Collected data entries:
Definition DirectoryHandler_GetGroup (e : Env) (c : Context) : M Response :=
  r ← try (dirSvc (DirectoryService_GetGroup (Param c "id")));
  match r with
  | inr err =>
      if bool_decide (err = ErrGroupNotFound)
      then JSON StatusNotFound (BodyError "group not found")
      else JSON StatusInternalServerError (BodyError (Error err))
  | inl v => JSON StatusOK (BodyGroup v)
  end.

Definition DirectoryHandler_UpdateGroup (e : Env) (c : Context) : M Response :=
  with_body c (λ req : UpdateGroupRequest,
    r ← try (dirSvc (DirectoryService_UpdateGroup (env_now e) (Param c "id") req));
    match r with
    | inr err =>
        if bool_decide (err = ErrGroupNotFound)
        then JSON StatusNotFound (BodyError "group not found")
        else JSON StatusInternalServerError (BodyError (Error err))
    | inl v => JSON StatusOK (BodyGroup v)
    end).

Definition DirectoryHandler_DeleteGroup (e : Env) (c : Context) : M Response :=
  r ← try (dirSvc (DirectoryService_DeleteGroup (Param c "id")));
  match r with
  | inr err =>
      if bool_decide (err = ErrGroupNotFound)
      then JSON StatusNotFound (BodyError "group not found")
      else JSON StatusInternalServerError (BodyError (Error err))
  | inl _ => JSON StatusNoContent BodyNone
  end.

Definition DirectoryHandler_ListGroups (e : Env) (c : Context) : M Response :=
  let offset := Atoi (DefaultQuery c "offset" "0") in
  let limit := Atoi (DefaultQuery c "limit" "20") in
  r ← try (dirSvc (DirectoryService_ListGroups (env_groups e) offset limit));
  match r with
  | inr err => JSON StatusInternalServerError (BodyError (Error err))
  | inl v => JSON StatusOK (BodyGroups v.2 offset limit v.1)
  end.

Definition DirectoryHandler_AddGroupMember (e : Env) (c : Context) : M Response :=
  with_body c (λ req : AddGroupMemberRequest,
    r ← try (dirSvc (DirectoryService_AddGroupMember (env_now e) (Param c "id") req));
    match r with
    | inr err =>
        match err with
        | ErrUserNotFound => JSON StatusNotFound (BodyError "user not found")
        | ErrGroupNotFound => JSON StatusNotFound (BodyError "group not found")
        | ErrMemberExists => JSON StatusConflict (BodyError "user is already a member")
        | _ => JSON StatusInternalServerError (BodyError (Error err))
        end
    | inl v => JSON StatusCreated (BodyGroupMember v)
    end).

Definition DirectoryHandler_RemoveGroupMember (e : Env) (c : Context) : M Response :=
  r ← try (dirSvc (DirectoryService_RemoveGroupMember (Param c "id") (Param c "userId")));
  match r with
  | inr err =>
      if bool_decide (err = ErrMemberNotFound)
      then JSON StatusNotFound (BodyError "member not found")
      else JSON StatusInternalServerError (BodyError (Error err))
  | inl _ => JSON StatusNoContent BodyNone
  end.

Definition DirectoryHandler_ListGroupMembers (e : Env) (c : Context) : M Response :=
  r ← try (dirSvc (DirectoryService_ListGroupMembers (Param c "id")));
  match r with
  | inr err =>
      if bool_decide (err = ErrGroupNotFound)
      then JSON StatusNotFound (BodyError "group not found")
      else JSON StatusInternalServerError (BodyError (Error err))
  | inl v => JSON StatusOK (BodyGroupDetails v (len v))
  end.

Definition DirectoryHandler_GetUserGroups (e : Env) (c : Context) : M Response :=
  r ← try (dirSvc (DirectoryService_GetUserGroups (Param c "id")));
  match r with
  | inr err =>
      JSON StatusInternalServerError (BodyError (Error err))
  | inl v => JSON StatusOK (BodyGroupMembers v (len v))
  end.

● WHAT YOU ARE ASKED TO DO
If a line in the records above holds the string "DefaultQuery", copy it out.

● YOUR RESPONSE
  let offset := Atoi (DefaultQuery c "offset" "0") in
  let limit := Atoi (DefaultQuery c "limit" "20") in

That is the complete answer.